Klopp o swoim drugim domu
Mecz na Wembley z Barceloną będzie niezwykłym wydarzeniem. Jednak dla Jürgena Kloppa, pełen wspomnień powrót do Mainz będzie miał równie wielkie znaczenie.
Po sobotnim spotkaniu przy 90-cio tysięcznej publiczności, the Reds lecą do Niemiec. Do miejsca, które Jürgen Klopp uważa za swój ‘dom’.
Mainz - klub z którym Klopp był związany przez 18 lat - będzie ostatnim rywalem Liverpoolu w tym okresie przygotowawczym.
49-latek może być pewny, że spotka się z entuzjastycznym powitaniem. Na Opel Arena, która może pomieścić 34 tysiące kibiców, nie będzie żadnego wolnego miejsca.
Boss jest wniebowzięty na myśl o tym pojedynku.
- To jest miejsce, gdzie dorastałem - powiedział w wywiadzie dla ECHO.
- Zaraz po mieście w którym się urodziłem, to jest mój dom.
- Wciąż mam tam wielu przyjaciół. Kocham ten klub, jest wspaniały. Podoba mi się pomysł, iż mogę doprowadzić do spotkania Liverpoolu z Mainz.
- Wiem, że grali ze sobą w 2006 roku, kiedy trenerem był Rafa Benitez. Mainz wygrało w tym towarzyskim meczu 5-0! Ale teraz to co innego.

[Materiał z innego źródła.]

(* ===== verification/GrpcServer.v ===== *)
(** * The worker's gRPC server

    [adapters/grpc/server.py] and [services/worker/main.py] below the repository's
    [services]: what a worker's server is made of, how it listens, and how it stops, which
    is where [drain] waits for the executions in progress.  The server itself is gRPC's:
    what is kept is the calls that are made of it. *)

From S2P Require Import Prelude PyDict PyStr Json Errors Capacity Grpc Launcher.

(** What is called on [grpc.aio.server()] and on the health servicer. *)
Inductive server_call : Type :=
| AddServicer (service : string)
| SetHealth (service status : string)
| AddInsecurePort (address : string)
| StartServer
| WaitForTermination
| Stop.

Record WorkerServer : Type := mk_worker_server {
  sv_worker : BoundedWorker;
  sv_calls : list server_call;
}.

Section Server.
(** What a call of the server raises after the others. *)
Context (world : list server_call → server_call → option exn).

Definition call (c : server_call) : Py WorkerServer unit := λ s,
  (match world (sv_calls s) c with Some e => Raise e | None => Ok tt end,
   mk_worker_server (sv_worker s) (sv_calls s ++ [c])).
Definition on_worker {A} : Py BoundedWorker A → Py WorkerServer A :=
  zoom sv_worker (λ w s, mk_worker_server w (sv_calls s)).

(** [WorkerServer.create] *)
Definition server_calls : list server_call :=
  [AddServicer "WorkerControlService"; AddServicer "ExecutionService"; SetHealth "" "SERVING"; AddServicer "Health"].
Definition create (env : environ) (configured_concurrency policy_ceiling : Z) : res WorkerServer :=
  result_map (λ w, mk_worker_server w server_calls)
    (new_worker (mk_worker_config configured_concurrency policy_ceiling "UR_WORKER_MAX_CONCURRENCY") env).

Definition start_listening (host : string) (port : Z) : Py WorkerServer unit :=
  call (AddInsecurePort (host +:+ ":" +:+ pretty port));;; call StartServer.
Definition start (host : string) (port : Z) : Py WorkerServer unit :=
  start_listening host port;;; call WaitForTermination.

(** [drain]: each turn reads the clock, which is before the deadline or not, and sleeps,
    while others change the worker; [None] if it has not ended after these turns. *)
Fixpoint drain_turns (turns : list (bool * (BoundedWorker → BoundedWorker))) (w : BoundedWorker)
  : option (res unit * BoundedWorker) :=
  if wk_active w =? 0 then Some (drain_end w)
  else match turns with
       | [] => None
       | (true, others) :: turns => drain_turns turns (others w)
       | (false, _) :: _ => Some (drain_end w)
       end.
Definition drain (turns : list (bool * (BoundedWorker → BoundedWorker))) (w : BoundedWorker)
  : option (res unit * BoundedWorker) := drain_turns turns (drain_start w).

(** [stop]: [await self.worker.drain(grace)] and [await self.server.stop(grace)] *)
Definition stop (turns : list (bool * (BoundedWorker → BoundedWorker))) (s : WorkerServer)
  : option (res unit * WorkerServer) :=
  match drain turns (sv_worker s) with
  | None => None
  | Some (r, w) =>
      let s := mk_worker_server w (sv_calls s) in
      Some (match r with Ok _ => call Stop s | Raise e => (Raise e, s) end)
  end.

(** The [main] of [services/worker/main.py], which serves without an adapter. *)
Definition services_main (env : environ) (run_forever : bool) : res (res Z * list server_call) :=
  result_bind (from_environment env None) (λ config,
  result_bind (validate config) (λ _,
  if run_forever then
    result_bind (py_int (getenv env "UR_WORKER_CONFIGURED_CONCURRENCY" (pretty (lc_worker_max_concurrency config)))) (λ configured,
    result_bind (py_int (getenv env "UR_WORKER_POLICY_CEILING" "64")) (λ policy,
    result_map (λ server,
      let '(r, server) := start (lc_grpc_host config) (lc_grpc_port config) server in
      (result_map (λ _, 0) r, sv_calls server))
      (create env configured policy)))
  else Ok (Ok 0, []))).

(** ** How it stops *)

(** The clock reaches the deadline, or no execution is in progress at some turn. *)
Lemma drain_turns_end turns w :
  (∃ turn, turn ∈ turns ∧ turn.1 = false) → is_Some (drain_turns turns w).
Proof.
  revert w. induction turns as [|[early others] turns IH]; intros w (turn & Hin & Ht); [by apply elem_of_nil in Hin|].
  simpl. destruct (wk_active w =? 0); [done|]. destruct early; [|done].
  apply elem_of_cons in Hin as [->|Hin]; [done|]. apply IH. by exists turn.
Qed.
Lemma drain_turns_outcome turns w r w' :
  drain_turns turns w = Some (r, w') →
  (r = Ok tt ∧ wk_active w' = 0) ∨ (r = Raise (TimeoutError "worker drain timed out") ∧ wk_active w' ≠ 0).
Proof.
  revert w. induction turns as [|[early others] turns IH]; intros w; simpl;
    unfold drain_end; destruct (wk_active w =? 0) eqn:Ha; to_prop.
  1,3: intros [= <- <-]; by left.
  - done.
  - destruct early; [apply IH|]. intros [= <- <-]. by right.
Qed.
Lemma drain_turns_keep (P : BoundedWorker → Prop) turns w r w' :
  P w → (∀ turn v, turn ∈ turns → P v → P (turn.2 v)) → drain_turns turns w = Some (r, w') → P w'.
Proof.
  revert w. induction turns as [|[early others] turns IH]; intros w Hw Ht; simpl;
    unfold drain_end; destruct (wk_active w =? 0).
  1,3: by intros [= <- <-].
  - done.
  - destruct early; [|by intros [= <- <-]]. apply IH; [apply (Ht (true, others)); [by left|done]|].
    intros turn v Hin. apply Ht. by right.
Qed.

(** Stopping ends when the clock reaches the deadline at the latest.  From then on the
    worker accepts no execution; the server is stopped exactly if no execution is in
    progress; otherwise the call fails and the server goes on serving. *)
Lemma stop_outcome turns s :
  (∃ turn, turn ∈ turns ∧ turn.1 = false) →
  (∀ turn v, turn ∈ turns → wk_draining v = true → wk_draining (turn.2 v) = true) →
  ∃ r s', stop turns s = Some (r, s') ∧ wk_draining (sv_worker s') = true ∧
    (acquire (sv_worker s')).1 = Raise (RuntimeError "worker is draining") ∧
    (if wk_active (sv_worker s') =? 0
     then sv_calls s' = sv_calls s ++ [Stop] ∧
          r = match world (sv_calls s) Stop with Some e => Raise e | None => Ok tt end
     else sv_calls s' = sv_calls s ∧ r = Raise (TimeoutError "worker drain timed out")).
Proof.
  intros Hend Hothers. unfold stop, drain.
  destruct (drain_turns_end turns (drain_start (sv_worker s)) Hend) as [[r w] Hd]. rewrite Hd.
  pose proof (drain_turns_keep (λ v, wk_draining v = true) turns (drain_start (sv_worker s)) r w eq_refl Hothers Hd) as Hk.
  assert ((acquire w).1 = Raise (RuntimeError "worker is draining")) as Hacq by (unfold acquire; by rewrite Hk).
  apply drain_turns_outcome in Hd as [[-> Ha]|[-> Ha]].
  - eexists _, _. split; [done|]. simpl. by rewrite (proj2 (Z.eqb_eq _ _) Ha).
  - eexists _, _. split; [done|]. simpl. by rewrite (proj2 (Z.eqb_neq _ _) Ha).
Qed.
End Server.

- Raz tam wróciłem podczas mojej czteromiesięcznej przerwy. Byłem na meczu i to było coś naprawdę miłego, spotkałem wielu moich starych przyjaciół. Nie było tam napięcia, ale też nic do robienia. Można było tylko rozmawiać o starych czasach, jeśli się to lubi.

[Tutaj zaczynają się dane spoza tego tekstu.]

(* ===== verification/GatewayStream.v ===== *)
(** * The gateway's event streams

    [services/gateway/app.py]: the ingress of the workers' events and the
    server-sent event streams.  [_sse_response] makes a bounded queue for each
    stream and enters it in the list of its run; [_EventIngressServicer] puts the
    events that a worker sends into the queues of the first event's run, and a
    [None] into each when the worker has sent them all.  The lists are shared
    objects: an iteration that waits for a full queue goes on over a list that
    has grown, and a list that was popped lives on in the iteration.

    A run of the gateway is a sequence of labels; between two labels each part
    stands at an [await].  Events are sent to queues one at a time, which allows
    more interleavings than [put] on a queue that is not full. *)

From S2P Require Import Prelude PyDict PyStr Json Errors Identity Execution Grpc.

(** ** Frames *)

(** The arguments of [_sse_response] that the generator uses. *)
Record Stream : Type := mk_stream {
  st_run : string;
  st_native : bool;
  st_modes : list string;
  st_after : Z;
}.

Definition nl : string := String (Ascii.ascii_of_nat 10) "".

(** The cursor: the argument, or the header, or the beginning. *)
Definition stream_cursor (after_sequence : option Z) (last_event_id : option string) : res Z :=
  result_bind
    (match after_sequence, last_event_id with
     | Some n, _ => Ok n
     | None, None => Ok (-1)
     | None, Some text =>
         match parse_int text with
         | Some n => Ok n
         | None => Raise (failure STREAM_CURSOR_INVALID "Last-Event-ID must be an integer")
         end
     end)
    (λ n, if n <? -1 then Raise (failure STREAM_CURSOR_INVALID "Last-Event-ID must be >= 0") else Ok n).

Definition stream_headers (thread_id : option string) (run_id : string) : dict string :=
  let headers := [("Cache-Control", "no-cache"); ("X-Accel-Buffering", "no")] in
  match thread_id with
  | Some t => dset headers "Content-Location" ("/threads/" +:+ t +:+ "/runs/" +:+ run_id +:+ "/stream")
  | None => headers
  end.

Section Frames.
(** [orjson.dumps(v).decode()] *)
Context (dumps : json → res string).

Definition event_run (e : ProtoEvent) : string := pi_run_id (pe_identity e).

(** [mode not in selected_modes], negated: the modes are a set, so that a value
    that cannot be hashed raises. *)
Definition mode_selected (modes : list string) (mode : json) : res bool :=
  match mode with
  | JStr m => Ok (bool_decide (m ∈ modes))
  | JList _ => Raise (TypeError "unhashable type: 'list'")
  | JObj _ => Raise (TypeError "unhashable type: 'dict'")
  | _ => Ok false
  end.

(** [str(mode) + ("|" + "|".join(ns) if ns else "")] of a selected mode. *)
Definition event_name (mode : json) (namespace : list string) : string :=
  (match mode with JStr m => m | _ => "" end) +:+
  match namespace with [] => "" | _ => "|" +:+ join "|" namespace end.

Definition native_event (e : ProtoEvent) : json :=
  JObj [("schema_version", JInt 1); ("sequence", JInt (pe_sequence e)); ("run_id", JStr (event_run e));
        ("type", JStr (pe_type e)); ("data", value_to_python (pe_data e))].

Definition text_frame (sequence : Z) (name payload : string) : string :=
  "id: " +:+ pretty sequence +:+ nl +:+ "event: " +:+ name +:+ nl +:+ "data: " +:+ payload +:+ nl +:+ nl.

(** What the generator yields for an event: nothing at or before the cursor and
    for a mode that is not selected. *)
Definition event_frame (p : Stream) (e : ProtoEvent) : res (option string) :=
  if pe_sequence e <=? st_after p then Ok None
  else if st_native p
  then result_map (λ s, Some (text_frame (pe_sequence e) (pe_type e) s)) (dumps (native_event e))
  else
    let mode := default (JStr "values") (dget (fields_to_python (pe_native e)) "langgraph_mode") in
    result_bind (mode_selected (st_modes p) mode) (λ selected,
      if selected
      then result_map (λ s, Some (text_frame (pe_sequence e) (event_name mode (pe_namespace e)) s))
             (dumps (value_to_python (pe_data e)))
      else Ok None).

Definition metadata_frame (p : Stream) : res (list string) :=
  if st_native p then Ok []
  else result_map (λ s, ["event: metadata" +:+ nl +:+ "data: " +:+ s +:+ nl +:+ nl])
         (dumps (JObj [("run_id", JStr (st_run p))])).

Definition end_frame (p : Stream) : list string :=
  if st_native p then [] else ["event: end" +:+ nl +:+ "data: null" +:+ nl +:+ nl].

(** ** Queues, lists and ingress calls *)

Inductive connection_state : Type :=
| Streaming                    (* waiting at [queue.get()] *)
| Ended
| Broken (e : exn)             (* the generator raised *)
| Disconnected.                (* the client went away *)
Record connection : Type := mk_connection {
  con_stream : Stream;
  con_frames : list string;
  con_state : connection_state;
}.

(** [StreamEvents] at its [await]s. *)
Inductive call : Type :=
| Receiving (run : option string)
| Fanning (run : string) (e : ProtoEvent) (l : option nat) (i : nat)
| Ending (run : string) (l : option nat) (i : nat)
| Acknowledged (run : string)
| Aborted.

(** [run_queues] maps a run to a list object, [lists] a list object to its
    queues; a stream has the name of its queue. *)
Record gateway : Type := mk_gateway {
  run_queues : gmap string nat;
  lists : gmap nat (list nat);
  queues : gmap nat (list (option ProtoEvent));
  connections : gmap nat connection;
  calls : gmap nat call;
  next_ref : nat;
}.
Definition new_gateway : gateway := mk_gateway ∅ ∅ ∅ ∅ ∅ 0.

Definition set_call (c : nat) (k : call) (s : gateway) : gateway :=
  mk_gateway (run_queues s) (lists s) (queues s) (connections s) (<[c := k]> (calls s)) (next_ref s).
Definition set_queue (q : nat) (items : list (option ProtoEvent)) (s : gateway) : gateway :=
  mk_gateway (run_queues s) (lists s) (<[q := items]> (queues s)) (connections s) (calls s) (next_ref s).
Definition set_connection (q : nat) (k : connection) (s : gateway) : gateway :=
  mk_gateway (run_queues s) (lists s) (queues s) (<[q := k]> (connections s)) (calls s) (next_ref s).
Definition get_call (c : nat) (s : gateway) : call := default (Receiving None) (calls s !! c).

(** [run_queues.setdefault(run, [])] *)
Definition setdefault (run : string) (s : gateway) : nat * gateway :=
  match run_queues s !! run with
  | Some l => (l, s)
  | None => (next_ref s, mk_gateway (<[run := next_ref s]> (run_queues s)) (<[next_ref s := []]> (lists s))
                           (queues s) (connections s) (calls s) (S (next_ref s)))
  end.

(** [_sse_response] and the first frame of its generator. *)
Definition open_stream (p : Stream) (s : gateway) : gateway :=
  let q := next_ref s in
  let '(l, s) := setdefault (st_run p)
    (mk_gateway (run_queues s) (lists s) (<[q := []]> (queues s)) (connections s) (calls s) (S q)) in
  set_connection q
    (match metadata_frame p with
     | Ok frames => mk_connection p frames Streaming
     | Raise e => mk_connection p [] (Broken e)
     end)
    (mk_gateway (run_queues s) (<[l := default [] (lists s !! l) ++ [q]]> (lists s)) (queues s)
       (connections s) (calls s) (next_ref s)).

(** The next event of the worker's stream arrives. *)
Definition message (c : nat) (e : ProtoEvent) (s : gateway) : option gateway :=
  match get_call c s with
  | Receiving None =>
      let s := (setdefault (event_run e) s).2 in
      Some (set_call c (Fanning (event_run e) e (run_queues s !! event_run e) 0) s)
  | Receiving (Some run) => Some (set_call c (Fanning run e (run_queues s !! run) 0) s)
  | _ => None
  end.

(** The worker's stream ends. *)
Definition finish (c : nat) (s : gateway) : option gateway :=
  match get_call c s with
  | Receiving (Some run) =>
      if str_truthy run
      then Some (set_call c (Ending run (run_queues s !! run) 0)
             (mk_gateway (delete run (run_queues s)) (lists s) (queues s) (connections s) (calls s) (next_ref s)))
      else Some (set_call c (Acknowledged run) s)
  | Receiving None => Some (set_call c (Acknowledged "") s)
  | _ => None
  end.

(** [asyncio.Queue(maxsize=10000)] *)
Definition maxsize : Z := 10000.
Definition put (q : nat) (item : option ProtoEvent) (s : gateway) : option gateway :=
  match queues s !! q with
  | Some items => if Z.of_nat (length items) <? maxsize then Some (set_queue q (items ++ [item]) s) else None
  | None => None
  end.

(** One turn of a [for q in ...: await q.put(...)]; [None] is also a full queue. *)
Definition queue_at (l : option nat) (i : nat) (s : gateway) : option nat :=
  match l with Some l => lists s !! l ≫= (.!! i) | None => None end.
Definition advance (c : nat) (s : gateway) : option gateway :=
  match get_call c s with
  | Fanning run e l i =>
      match queue_at l i s with
      | Some q => set_call c (Fanning run e l (S i)) <$> put q (Some e) s
      | None => Some (set_call c (Receiving (Some run)) s)
      end
  | Ending run l i =>
      match queue_at l i s with
      | Some q => set_call c (Ending run l (S i)) <$> put q None s
      | None => Some (set_call c (Acknowledged run) s)
      end
  | _ => None
  end.

(** The worker's stream fails, or its call is cancelled. *)
Definition abort (c : nat) (s : gateway) : option gateway :=
  match get_call c s with
  | Acknowledged _ | Aborted => None
  | _ => Some (set_call c Aborted s)
  end.

(** One turn of the generator's [while True]. *)
Definition take_item (k : connection) (item : option ProtoEvent) : connection :=
  match item with
  | None => mk_connection (con_stream k) (con_frames k ++ end_frame (con_stream k)) Ended
  | Some e =>
      match event_frame (con_stream k) e with
      | Ok o => mk_connection (con_stream k) (con_frames k ++ option_list o) Streaming
      | Raise err => mk_connection (con_stream k) (con_frames k) (Broken err)
      end
  end.
Definition deliver (q : nat) (s : gateway) : option gateway :=
  match connections s !! q, queues s !! q with
  | Some (mk_connection p frames Streaming), Some (item :: items) =>
      Some (set_connection q (take_item (mk_connection p frames Streaming) item) (set_queue q items s))
  | _, _ => None
  end.
(** A client that goes away leaves its queue in the list. *)
Definition disconnect (q : nat) (s : gateway) : option gateway :=
  match connections s !! q with
  | Some (mk_connection p frames Streaming) =>
      Some (set_connection q (mk_connection p frames Disconnected) s)
  | _ => None
  end.

Inductive label : Type :=
| LOpen (p : Stream)
| LMessage (c : nat) (e : ProtoEvent)
| LAdvance (c : nat)
| LFinish (c : nat)
| LAbort (c : nat)
| LDeliver (q : nat)
| LDisconnect (q : nat).

Definition step (x : label) (s : gateway) : option gateway :=
  match x with
  | LOpen p => Some (open_stream p s)
  | LMessage c e => message c e s
  | LAdvance c => advance c s
  | LFinish c => finish c s
  | LAbort c => abort c s
  | LDeliver q => deliver q s
  | LDisconnect q => disconnect q s
  end.
Fixpoint steps (xs : list label) (s : gateway) : option gateway :=
  match xs with
  | [] => Some s
  | x :: xs => step x s ≫= steps xs
  end.

(** The events that the worker of call [c] has sent. *)
Definition sent_by (c : nat) (x : label) : list ProtoEvent :=
  match x with LMessage c' e => if decide (c' = c) then [e] else [] | _ => [] end.
Definition messages (c : nat) (xs : list label) : list ProtoEvent := xs ≫= sent_by c.

(** Only call [c] carries events of run [r], and nothing else. *)
Definition sole_sender (c : nat) (r : string) (xs : list label) : Prop :=
  Forall (λ x, match x with LMessage c' e => event_run e = r ↔ c' = c | _ => True end) xs.

(** The frames of a stream for some events, and before them. *)
Definition frames_of (p : Stream) (es : list ProtoEvent) : list string :=
  es ≫= λ e, match event_frame p e with Ok o => option_list o | Raise _ => [] end.
Definition first_frames (p : Stream) : list string :=
  match metadata_frame p with Ok frames => frames | Raise _ => [] end.
Definition has_ended (x : connection) : bool := match con_state x with Ended => true | _ => false end.

(** What a stream shows after some of the items of its queue. *)
Definition shown (p : Stream) (items : list (option ProtoEvent)) : connection :=
  foldl take_item
    (match metadata_frame p with
     | Ok frames => mk_connection p frames Streaming
     | Raise e => mk_connection p [] (Broken e)
     end) items.
End Frames.

(** ** Lists and references *)

Section Invariants.
Context (dumps : json → res string).
Abbreviation step := (step dumps).
Abbreviation steps := (steps dumps).

Definition call_run (k : call) : option string :=
  match k with Receiving o => o | Fanning r _ _ _ | Ending r _ _ => Some r | _ => None end.
Definition call_list (k : call) : option nat :=
  match k with Fanning _ _ l _ | Ending _ l _ => l | _ => None end.

(** Lists are fresh, belong to one run each and share no queue; a call that
    iterates over the list of a run is distributing an event of that run. *)
Record wf (s : gateway) : Prop := {
  wf_run r l : run_queues s !! r = Some l → is_Some (lists s !! l);
  wf_inj r r' l : run_queues s !! r = Some l → run_queues s !! r' = Some l → r = r';
  wf_fresh l : is_Some (lists s !! l) → (l < next_ref s)%nat;
  wf_queue l items q : lists s !! l = Some items → q ∈ items → (q < next_ref s)%nat;
  wf_once l l' items items' i j q :
    lists s !! l = Some items → lists s !! l' = Some items' →
    items !! i = Some q → items' !! j = Some q → l = l' ∧ i = j;
  wf_call c l : call_list (get_call c s) = Some l → is_Some (lists s !! l);
  wf_live c l r : call_list (get_call c s) = Some l → run_queues s !! r = Some l →
    ∃ e i, get_call c s = Fanning r e (Some l) i;
}.

Lemma get_set_call c c' k s : get_call c' (set_call c k s) = if decide (c = c') then k else get_call c' s.
Proof. unfold get_call, set_call. simpl. by rewrite lookup_insert; case_decide. Qed.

Urodzony w Stuttgarcie, Klopp dorastał w Glatten przed tym jak przeniósł się do Mainz w 1990 roku.
Spędził tam całą swoją piłkarską karierę, a następnie objął ten klub jako menadżer.
Po dwóch sezonach, w kampanii 2003/2004 Klopp wprowadził Mainz, po raz pierwszy w historii, do Bundesligi.
Mimo przeciwności, utrzymywał klub w lidze przez trzy sezony. Lecz później nie udało się uniknąć spadku do 2 ligi. W lecie 2008 ustąpił ze stanowiska i został trenerem Borussii Dortmund.
- Tamten awans jest wciąż moim największym osiągnięciem w karierze – wyznał Klopp.
- Zrobienie tego z Mainz było znacznie trudniejsze, niż wygranie ligi z Dortmundem.
- Kiedy traci się okazję dwa razy z rzędu - tak jak myśmy to zrobili - przez jeden punkt i jedną bramkę, wtedy myślisz, że większa presja nie jest możliwa.
- To co zrobiliśmy później było niewiarygodne. Po raz pierwszy od stu lat. Mieliśmy cudowną drużynę. To był fantastyczny czas dla mnie.
- Niedziela jest ważnym dniem dla Mainz. To ich mecz otwarcia i będzie dobrze tam być.
- Ich stadion zmienił ostatnio nazwę na Opel Arena. Bilety zostały wyprzedane. Będą na nas czekać. Sprzedali wszystkie w pięć minut.
- Z Barceloną przed 90-cioma tysiącami w sobotę, niewiarygodne i potem Mainz, świetnie.
- Na tym powinien polegać futbol. Nie ma presji, grasz w sensownych miejscach i obydwaj przeciwnicy są gotowi do gry.